The price reported in Column 4 is a weighted average price. These shares were sold in multiple transactions at prices ranging from $50.00 to $50.45 per share, inclusive. The reporting person undertakes to provide to CRISPR Therapeutics AG, any security holder of CRISPR Therapeutics AG, or the staff of the Securities and Exchange Commission, upon request, full information regarding the number of shares purchased at each separate price within the ranges set forth herein.
These securities are held of record by VVC V. Versant Ventures V, LLC ("VV V") is the sole general partner of VVC V and may be deemed to have voting and investment power over the securities held by VVC V and as a result may be deemed to have beneficial ownership over such securities. The Reporting Person is a managing director of VV V and may be deemed to indirectly beneficially own the securities through his interest in VV V. The Reporting Person disclaims beneficial ownership of such securities, except to the extent of his pecuniary interest therein, if any.
These sales were effected pursuant to a Rule 10b5-1 trading plan adopted by Versant Affiliates Fund V, L.P. ("VAF V").
These securities are held of record by VAF V. VV V is the sole general partner of VAF V and may be deemed to have voting and investment power over the securities held by VAF V and as a result may be deemed to have beneficial ownership over such securities. The Reporting Person is a managing director of VV V and may be deemed to indirectly beneficially own the securities through his interest in VV V. The Reporting Person disclaims beneficial ownership of such securities, except to the extent of his pecuniary interest therein, if any.

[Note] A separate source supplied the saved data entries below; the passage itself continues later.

(* ===== verification/WitnessSys.v ===== *)
(** The file system of WitnessDir.v at rest, with its empty file open for writing:
    a system on which the theorems about open files run. *)

From S2P Require Import Prelude Riscv Memory Str Cache Bio BioList BioSpec Log LogSpec LogCrash BioUse Txn WitnessFs Fs FsSpec FsBlocks FsInode FsFile FsCopy FsIo FsUse Dir DirSpec WitnessDir File Sysfile PathSpec FileSpec.

(** A world without pipes and devices over the flat memory. *)
#[local] Instance flat_world : FileWorld flatmem := {
  fw_pipenew := mret None;
  fw_pipeclose _ _ := mret tt;
  fw_piperead _ _ _ := mret (-1);
  fw_pipewrite _ _ _ := mret (-1);
  fw_devread _ := None;
  fw_devwrite _ := None;
  fw_copyinstr _ _ := mret None
}.

Definition inode2 : inode := mk_inode ROOTDEV 1 1 0 0 1 file1.
Definition user2 : flatmem := mk_flat (wwrite ∅ 100 [72; 105; 33]) 4096.
Definition fs2 : fsst bst flatmem := mk_fsst _ _ lg1 sb1 (inode2 :: replicate 49 inode0) user2 ∅ 0 1.
Definition open2 : file := mk_file FD_INODE 1 1 1 0 0 0 0.
Definition sys2 : sysst bst flatmem := mk_sys _ _ fs2 (open2 :: replicate 99 file0) [Some 0%nat] [].

Lemma fs2_rest : at_rest fs2 (dblock disk1).
Proof.
  split.
  - apply lg1_settled.
  - split; vm_compute; done || (intros ?; discriminate).
  - intros b Hb. exact (ft_meta _ _ fs1_ftx b Hb).
  - vm_compute. discriminate.
  - done.
Qed.

Lemma fs2_inode : inode_ready fs2 (dblock disk1) 0 inode2.
Proof.
  split; try done.
  - apply file1_ok.
  - split; [done|]. intros n Hn Hlt. change (d_size (i_d inode2)) with 0 in Hlt. rewrite BSIZE_eq in Hlt. lia.
Qed.


(** Process 42. *)
Lemma swap_path_names_witness : ∃ ds, swap_path 42 sys2 = Ok (swap_prefix ++ ds, sys2) ∧ dec_val ds = 42 ∧ Forall (λ c, 48 <= c < 58) ds.
Proof. apply (swap_path_names 42 sys2). lia. Defined.
Lemma good_pieces c : good c = true → ∀ lv, Forall piece_ok (pieces lv c).
Proof.
  assert (Hparen : ∀ b ps, Forall piece_ok ps → Forall piece_ok (paren b ps)).
  { intros b ps Hps. unfold paren. destruct b; [|done]. rewrite !Forall_app, !list.Forall_singleton. unfold piece_ok, syms. set_solver. }
  assert (Hsym : ∀ k, k ∈ syms → piece_ok k) by by right.
  induction c as [ws|sub IH f m d|l IHl r IHr|l IHl r IHr|sub IH]; cbn [good]; intros Hg lv; cbn [pieces].
  - apply andb_prop in Hg as [_ Hw]. rewrite forallb_forall in Hw. apply list.Forall_forall. intros w Hin. left. by apply Hw, list_elem_of_In.
  - apply andb_prop in Hg as [[Hs Hf]%andb_prop _]. apply Forall_app. split; [by apply IH|]. apply list.Forall_cons. split.
    + apply Hsym. unfold redir_text, syms. repeat case_match; set_solver.
    + apply list.Forall_singleton. by left.
  - apply andb_prop in Hg as [H1 H2]. apply Hparen, Forall_app. split; [by apply IHl|]. apply list.Forall_cons.
    split; [apply Hsym; unfold syms; set_solver|by apply IHr].
  - apply andb_prop in Hg as [H1 H2]. apply Hparen, Forall_app. split; [by apply IHl|]. apply list.Forall_cons.
    split; [apply Hsym; unfold syms; set_solver|by apply IHr].
  - apply Hparen, Forall_app. split; [by apply IH|]. apply list.Forall_singleton, Hsym. unfold syms. set_solver.
Qed.

Lemma piece_nonzero p : piece_ok p → 0 ∉ p.
Proof.
  intros [Hw|Hs].
  - apply good_word_spec in Hw as [_ Hw]. rewrite list.Forall_forall in Hw. intros H0. by apply Hw in H0 as [_ ?].
  - unfold syms in Hs. rewrite !elem_of_cons in Hs.
    destruct Hs as [-> | [-> | [-> | [-> | [-> | [-> | [-> | [-> | Hs]]]]]]]]; [..|by apply not_elem_of_nil in Hs];
      rewrite ?not_elem_of_cons; split_and?; (done || apply not_elem_of_nil).
Qed.

Lemma render_nonzero ps : Forall piece_ok ps → 0 ∉ render ps.
Proof.
  intros Hps. induction Hps as [|p ps Hp _ IH]; [apply not_elem_of_nil|]. rewrite render_cons, elem_of_app, elem_of_cons.
  intros [H|[H|H]]; [by apply (piece_nonzero p)|done|done].
Qed.

Lemma blank_nonzero ws : blank ws → 0 ∉ ws.
Proof. intros H H0. unfold blank in H. rewrite list.Forall_forall in H. by apply H in H0. Qed.

(** Every command that the shell can run, written out as text, with any blanks behind
    it, is read back. *)
Lemma parsecmd_print c ws junk st : good c = true → blank ws → has_line (print c ++ ws) junk st → (2 * length (print c ++ ws) + 1 <= sh_free st)%nat →
  wp parsecmd st (λ p st', shows (sh_buf st') (sh_heap st') c p).
Proof.
  intros Hgood Hws Hst Hfree. pose proof (good_pieces c Hgood 0) as Hok.
  assert (H0 : 0 ∉ print c ++ ws) by (rewrite elem_of_app; intros [H|H]; [by apply (render_nonzero _ Hok)|by apply (blank_nonzero ws)]).
  pose proof (parsecmd_run (print c ++ ws) junk st H0 Hst Hfree) as Hrun.
  destruct (good_says c Hgood 0 ltac:(lia) (print c ++ ws) [] ws) as (t & Hg & Ht); [done|].
  cbn [g_level length] in Hg. rewrite <- (lex_render _ _ Hok Hws) in Hg. change (render (pieces 0 c)) with (print c) in Hg.
  pose proof (length_lex (print c ++ ws) None 0) as Hlen. cbv iota in Hlen.
  pose proof (proj1 parser_complete _ _ Hg [] (parse_fuel (length (print c ++ ws))) I ltac:(unfold parse_fuel; lia)) as Hp.
  rewrite app_nil_r in Hp. rewrite Hp in Hrun. destruct Hrun as (p & st' & Hr & Hs). unfold wp. rewrite Hr. by rewrite <- Ht.
Qed.

(** ** Instances *)

(** "echo a>b|(c;d&)<e" *)
Definition line1 : list Z := [101; 99; 104; 111; 32; 97; 62; 98; 124; 40; 99; 59; 100; 38; 41; 60; 101].

Lemma parsecmd_decides_witness :
  match parsecmd (Sh (line1 ++ [0]) [] 100) with
  | Ok (p, st') => ∃ c, g_line (lex None 0 line1) c ∧ shows (sh_buf st') (sh_heap st') (text_of line1 c) p
  | Panic _ => ∀ c, ¬ g_line (lex None 0 line1) c
  | _ => False
  end.
Proof.
  apply (parsecmd_decides line1 [] (Sh (line1 ++ [0]) [] 100)).
  - apply not_in_list. vm_compute. reflexivity.
  - reflexivity.
  - vm_compute. lia.
Defined.

(** ( c ; d & ) < e | f >> g, in the background *)
Definition command1 : command :=
  Back (Pipe (Redir (List (Exec [[99]]) (Back (Exec [[100]]))) [101] O_RDONLY 0)
             (Redir (Exec [[102]]) [103] (Z.lor O_WRONLY O_CREATE) 1)).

These sales were effected pursuant to a Rule 10b5-1 trading plan adopted by Versant Ophthalmic Affiliates Fund I, L.P. ("VOA").
These securities are held of record by VOA. VV V is the sole general partner of VOA and may be deemed to have voting and investment power over the securities held by VOA and as a result may be deemed to have beneficial ownership over such securities. The Reporting Person is a managing director of VV V and may be deemed to indirectly beneficially own the securities through his interest in VV V. The Reporting Person disclaims beneficial ownership of such securities, except to the extent of his pecuniary interest therein, if any.
These sales were effected pursuant to a Rule 10b5-1 trading plan adopted by Versant Venture Capital V (Canada), L.P. ("VVC CAN").
These securities are held of record by VVC CAN. Versant Ventures V GP-GP (Canada), Inc. ("VV V CAN GP") is the sole general partner of Versant Ventures V (Canada), L.P. ("VV V CAN") and VV V CAN is the sole general partner of VVC CAN. VV V CAN GP and VV V CAN may be deemed to have voting and investment power over the securities held by VVC CAN and as a result may be deemed to have beneficial ownership over such securities. The Reporting Person is a director of VV V CAN GP and may be deemed to indirectly beneficially own the shares through his interest in VV V CAN GP. The Reporting Person disclaims beneficial ownership of these shares, except to the extent of his pecuniary interest therein, if any.
The price reported in Column 4 is a weighted average price. These shares were sold in multiple transactions at prices ranging from $50.00 to $50.21 per share, inclusive. The reporting person undertakes to provide to CRISPR Therapeutics AG, any security holder of CRISPR Therapeutics AG, or the staff of the Securities and Exchange Commission, upon request, full information regarding the number of shares purchased at each separate price within the ranges set forth herein.